I can't say much because when you say "incredibly" fine grained, I don't know how fine you mean. I once exposed HP5+ at EI 100 and processed in HC-110 1+11 but the resulting image was still as grainy as in ID-11 1+1, and much more grainy as in D-76Ad 1+1. People seem to agree that EKC silently changed their formula for HC-110 at least once, some even proceed to say a few times, in the past. HC-110 could be finer grain developer before, but because I started photography about the time Panatomic-X discontinued, I don't have a real feeling for the older HC-110.

It has been my experience that with HC-110 lower concentration than dilution B is favorable in terms of apparent grain, highlight retention and tonality with all of a few films I tried. However, HC-110 is an incredibly low concentration formula, and HP5+ is a very chemically greedy film, so I gave up on this combination a while ago. With films like TMX and APX25, HC-110 at half concentration of dil B works pretty well, though with TMX you get metallic look.

If you look at my home page, my chicken soup for HP5+ is D-76 like ascorbic acid formula at 1+1, and my gumbo soup for TMX is something like Ilfosol-S but without hydroquinone but with some more buffering effect. Going back to your original question, I think vitamin C formulae can strike a better balance between various qualities compared to MQ, and in particular I think there is no penalty (only some benefit) to move from D-76 1+1 to its ascorbic acid counterpart except it costs a nickel more and you can't buy it from your local stores... If you live near Boston, you can buy from me, of course, but it would be a lot cheaper to mix yourself :-)

-- Ryuji Suzuki (rsuzuki@rs.cncdsl.com), March 27, 2002.

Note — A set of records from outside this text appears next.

Lemma added_obj_cmp_tags t k a b : t ≠ k → added_obj_cmp (t, a) (k, b) ≠ 0.
Proof.
  intros H. unfold added_obj_cmp. simpl.
  replace (t - k =? 0) with false by (symmetry; apply Z.eqb_neq; lia). simpl. lia.
Qed.

Lemma added_obj_cmp_tag_eq v key : added_obj_cmp v key = 0 → v.1 = key.1.
Proof.
  unfold added_obj_cmp. destruct (v.1 - key.1 =? 0) eqn:E; simpl.
  - apply Z.eqb_eq in E. lia.
  - apply Z.eqb_neq in E. lia.
Qed.

(** A record matches its own key when it has the field of its type. *)
Lemma added_obj_cmp_self t a :
  (t = ADDED_SNAME → sn a ≠ None) → (t = ADDED_LNAME → ln a ≠ None) →
  added_obj_cmp (t, a) (t, a) = 0.
Proof.
  intros Hs Hl. unfold added_obj_cmp. simpl. rewrite Z.sub_diag. simpl.
  destruct (t =? ADDED_DATA).
  { rewrite Z.sub_diag. simpl. apply memcmp_refl. }
  destruct (t =? ADDED_SNAME) eqn:E1.
  { apply Z.eqb_eq in E1. destruct (sn a); [apply strcmp_refl|by destruct Hs]. }
  destruct (t =? ADDED_LNAME) eqn:E2.
  { apply Z.eqb_eq in E2. destruct (ln a); [apply strcmp_refl|by destruct Hl]. }
  destruct (t =? ADDED_NID); [lia|done].
Qed.

(** A record that matches a key compares with any other key as that key
    does. *)
Lemma added_obj_cmp_trans v k key :
  added_obj_cmp v k = 0 → added_obj_cmp v key = added_obj_cmp k key.
Proof.
  destruct v as [t a], k as [u b], key as [w c]. unfold added_obj_cmp. simpl.
  destruct (t - u =? 0) eqn:Et; simpl; [|intros; apply Z.eqb_neq in Et; lia].
  apply Z.eqb_eq in Et. assert (u = t) as -> by lia. clear Et.
  destruct (negb (t - w =? 0)); [done|].
  destruct (t =? ADDED_DATA).
  { destruct (obj_length a - obj_length b =? 0) eqn:El; simpl;
      [|intros; apply Z.eqb_neq in El; lia].
    apply Z.eqb_eq in El. assert (Hl : obj_length a = obj_length b) by lia.
    intros Hm. by rewrite (memcmp_0_data a b Hl Hm), Hl. }
  destruct (t =? ADDED_SNAME).
  { destruct (sn a) as [x|], (sn b) as [y|]; try done. by intros ->%strcmp_0. }
  destruct (t =? ADDED_LNAME).
  { destruct (ln a) as [x|], (ln b) as [y|]; try done. by intros ->%strcmp_0. }
  destruct (t =? ADDED_NID); [|done].
  intros H. by replace (nid a) with (nid b) by lia.
Qed.

Lemma same_answer_refl key s l : same_answer key s l s l.
Proof. by split. Qed.

Lemma same_answer_trans key a la b lb c lc :
  same_answer key a la b lb → same_answer key b lb c lc → same_answer key a la c lc.
Proof.
  intros [H1 H2] [H3 H4]. split; [congruence|].
  intros q Hq. destruct (H2 q Hq) as [? ?].
  destruct (H4 q) as [? ?]; [congruence|]. split; congruence.
Qed.

(** ** The steps of the insert loop *)

Lemma store_rec_eq p r s :
  store_rec p r s = (recs s !! p ≫= λ _, Some (tt, with_recs (insert p r) s)).
Proof. cbv [store_rec bind get lift modify]. by destruct (recs s !! p). Qed.

Lemma set_type_eq q t s :
  set_type q t s
  = (recs s !! q ≫= λ rq, Some (tt, with_recs (insert q (mk_added t (obj rq))) s)).
Proof. cbv [set_type bind get lift modify]. by destruct (recs s !! q). Qed.

Lemma key_of_eq p s : key_of (Some p) s = (view s p ≫= λ v, Some (v, s)).
Proof. done. Qed.

Lemma lh_insert_eq p s :
  lh_ADDED_OBJ_insert (Some p) s =
  (view s p ≫= λ key, added s ≫= λ l,
     if hd true (alloc_plan s)
     then lh_replace (after_allocs 1 s) key p l
          ≫= λ l', Some (tt, with_added (Some l') false (after_allocs 1 s))
     else Some (tt, with_added (Some l) true (after_allocs 1 s))).
Proof.
  unfold lh_ADDED_OBJ_insert. rewrite bind_eq, key_of_eq.
  destruct (view s p) as [key|]; simpl; [|done].
  rewrite bind_eq, alloc_ok_eq. simpl.
  destruct (added s) as [l|]; simpl; [|done].
  destruct (hd true (alloc_plan s)); done.
Qed.

Lemma view_after_allocs k s q : view (after_allocs k s) q = view s q.
Proof. done. Qed.

Lemma view_with_added a b s q : view (with_added a b s) q = view s q.
Proof. done. Qed.

Lemma matches_view s s' key q : view s' q = view s q → matches s' key q = matches s key q.
Proof. unfold matches. by intros ->. Qed.

Lemma lh_find_Some_matches s key (l : list positive) q :
  lh_find s key l = Some (Some q) → q ∈ l ∧ matches s key q = Some true.
Proof.
  induction l as [|p l IH]; [done|]. rewrite lh_find_matches.
  destruct (matches s key p) as [[|]|] eqn:E; simpl; [| |done].
  - intros [= <-]. split; [by left|done].
  - intros H. destruct (IH H). split; [by right|done].
Qed.

Lemma refs_ext R R' (l : list positive) o :
  (∀ q, q ∈ l → target R' q = target R q) → refs R' l o = refs R l o.
Proof.
  induction l as [|p l IH]; intros H; [done|].
  rewrite !refs_cons, H by (by left). rewrite IH; [done|].
  intros q Hq. apply H. by right.
Qed.

(** The rollback branch never reports success. *)
Lemma insert_all_failed {A} (m : M A) i ao aop s b s' :
  (m;; rollback i ao aop;; ERR_raise ERR_R_CRYPTO_LIB;; ret false) s = Some (b, s') →
  b = false.
Proof.
  intros H. apply bind_inv in H as (? & ? & _ & H).
  apply bind_inv in H as (? & ? & _ & H).
  apply bind_inv in H as (? & ? & _ & H). by injection H as <- _.
Qed.

Lemma insert_all_skip i rest o ao aop :
  cell ao i = None →
  insert_all (i :: rest) o ao aop = insert_all rest o ao aop.
Proof. intros H. cbn [insert_all]. by rewrite H. Qed.

Lemma insert_all_step i rest o ao aop s s' p :
  cell ao i = Some p →
  insert_all (i :: rest) o ao aop s = Some (true, s') →
  ∃ r0 key l prev s2 l',
    recs s !! p = Some r0 ∧ added s = Some l
    ∧ view (with_recs (insert p (mk_added (Z.of_nat i) o)) s) p = Some key
    ∧ lh_find (with_recs (insert p (mk_added (Z.of_nat i) o)) s) key l = Some prev
    ∧ match prev with
      | Some q => set_type q (-1) (with_recs (insert p (mk_added (Z.of_nat i) o)) s)
      | None => Some (tt, with_recs (insert p (mk_added (Z.of_nat i) o)) s)
      end = Some (tt, s2)
    ∧ (∃ key2, view s2 p = Some key2 ∧ lh_replace s2 key2 p l = Some l')
    ∧ added s2 = Some l
    ∧ insert_all rest o ao (<[i := prev]> aop)
        (with_added (Some l') false (after_allocs 1 s2)) = Some (true, s').
Proof.
  intros Hc H. cbn [insert_all] in H. rewrite Hc in H.
  rewrite bind_eq, store_rec_eq in H.
  destruct (recs s !! p) as [r0|] eqn:Hr0; simpl in H; [|done].
  set (s1 := with_recs (insert p (mk_added (Z.of_nat i) o)) s) in *.
  rewrite bind_eq, key_of_eq in H.
  destruct (view s1 p) as [key|] eqn:Hk; simpl in H; [|done].
  rewrite bind_eq, retrieve_eq in H.
  destruct (added s1) as [l|] eqn:Ha; simpl in H; [|done].
  destruct (lh_find s1 key l) as [prev|] eqn:Hf; simpl in H; [|done].
  rewrite bind_eq in H.
  destruct (match prev with Some q => set_type q (-1) | None => ret tt end s1)
    as [[[] s2]|] eqn:Hs2; [|done].
  assert (Ha2 : added s2 = Some l).
  { destruct prev as [q|]; [|by injection Hs2 as <-].
    rewrite set_type_eq in Hs2. destruct (recs s1 !! q); simpl in Hs2; [|done].
    by injection Hs2 as <-. }
  rewrite bind_eq, lh_insert_eq in H.
  destruct (view s2 p) as [key2|] eqn:Hk2; simpl in H; [|done].
  rewrite Ha2 in H. simpl in H.
  destruct (hd true (alloc_plan s2)).
  - destruct (lh_replace (after_allocs 1 s2) key2 p l) as [l'|] eqn:Hl'; simpl in H; [|done].
    rewrite bind_eq in H. cbv [lh_ADDED_OBJ_error bind get ret] in H. simpl in H.
    exists r0, key, l, prev, s2, l'. split; [done|]. split; [done|]. split; [done|].
    split; [done|]. split; [by destruct prev|]. split; [|done].
    exists key2. split; [done|]. rewrite <- Hl'. by apply lh_replace_ext.
  - rewrite bind_eq in H. cbv [lh_ADDED_OBJ_error bind get ret] in H. simpl in H.
    fold (@bind unit bool) in H.
    exfalso. clear -H.
    destruct (match prev with Some q => set_type q (Z.of_nat i) | None => λ st, Some (tt, st) end
                (with_added (Some l) true (after_allocs 1 s2))) as [[[] s3]|]; [|done].
    destruct (rollback i ao (<[i:=prev]> aop) s3) as [[[] s4]|]; [|done].
    simpl in H. done.
Qed.

Section InsertAll.
Variable o : positive.
Variable e : ASN1_OBJECT.
Variable ao : list (option positive).
Variable R0 : gmap positive ADDED_OBJ.
Variable l0 : list positive.

(** The cells of [ao] are distinct, and each key type with a cell matches
    itself in [e]. *)
Hypothesis ao_distinct : ∀ i j p, cell ao i = Some p → cell ao j = Some p → i = j.
Hypothesis ao_self : ∀ i p, cell ao i = Some p →
  added_obj_cmp (Z.of_nat i, e) (Z.of_nat i, e) = 0.

Lemma same_env_refl s : same_env s s.
Proof. by repeat split. Qed.

Lemma same_env_trans a b c : same_env a b → same_env b c → same_env a c.
Proof. intros (?&?&?&?) (?&?&?&?). repeat split; congruence. Qed.

Lemma insert_inv_skip i rest s l :
  cell ao i = None →
  insert_inv o e ao R0 l0 (i :: rest) s l → insert_inv o e ao R0 l0 rest s l.
Proof.
  intros Hc (J1 & J2 & J3 & J4 & J5 & J6 & J7 & J8 & J9).
  repeat split; try done.
  - simpl in J6. lia.
  - apply (J8 j p); [by right|done].
  - apply (J8 j p); [by right|done].
  - destruct (decide (i0 = i)) as [->|Hne]; [congruence|].
    apply (J9 i0 p); try done. by intros [?|?]%elem_of_cons.
  - destruct (decide (i0 = i)) as [->|Hne]; [congruence|].
    apply (J9 i0 p); try done. by intros [?|?]%elem_of_cons.
Qed.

Hi, Thanks for all the useful replies. Steve, are you suggesting that we use the dilution you posted? Are you certain that the Gainer formula is 1:6 not 1:14? Just checking. Ryuji, thanks for all the information. I cannot address the issue of HC110 formula possibly being 'modified' by Kodak throughout the years. I've not seen any difference in my negs and Kodak denied to me by phone that there had been any changes....but who knows for sure? (The one emulsion I KNOW for sure they have changed is Kodachrome 25. I cannot even begin to approach the quality of slides today, that I got in the '60s! That film gave absolutely perfect color rendition in the 60s! When I say 'perfect', I mean the colors were 'as is', not jazzed up the way some slide films do today do. Kinda like listening to a high-end stereo and them turning the BASS and or TREBLE way, way up. In the 60's, 'what you see is what you got' on slide. I can easily make 13X19 prints today from 35mm slides developed in the 60s.) And, Kodachrome 25 slides from the 60s are still perfect in their color rendition. They show no signs of degradation at all. Kodak told me, at the time, they would last for at least 50 years.That figure has to be WAY conservative since they are now 40 years old.) Using dil. B and Tri-X, the grain is so fine as to not be visible in any reasonable enlargement from 6X7s. That is what I meant by 'incredibly fine grain'. I guess that term, in truth, should be reserved for a film such as Panatomic X, which I used for many years with great pleasure. Thanks! Howard

-- Howard Posner (hposner1@swarthmore.edu), March 27, 2002.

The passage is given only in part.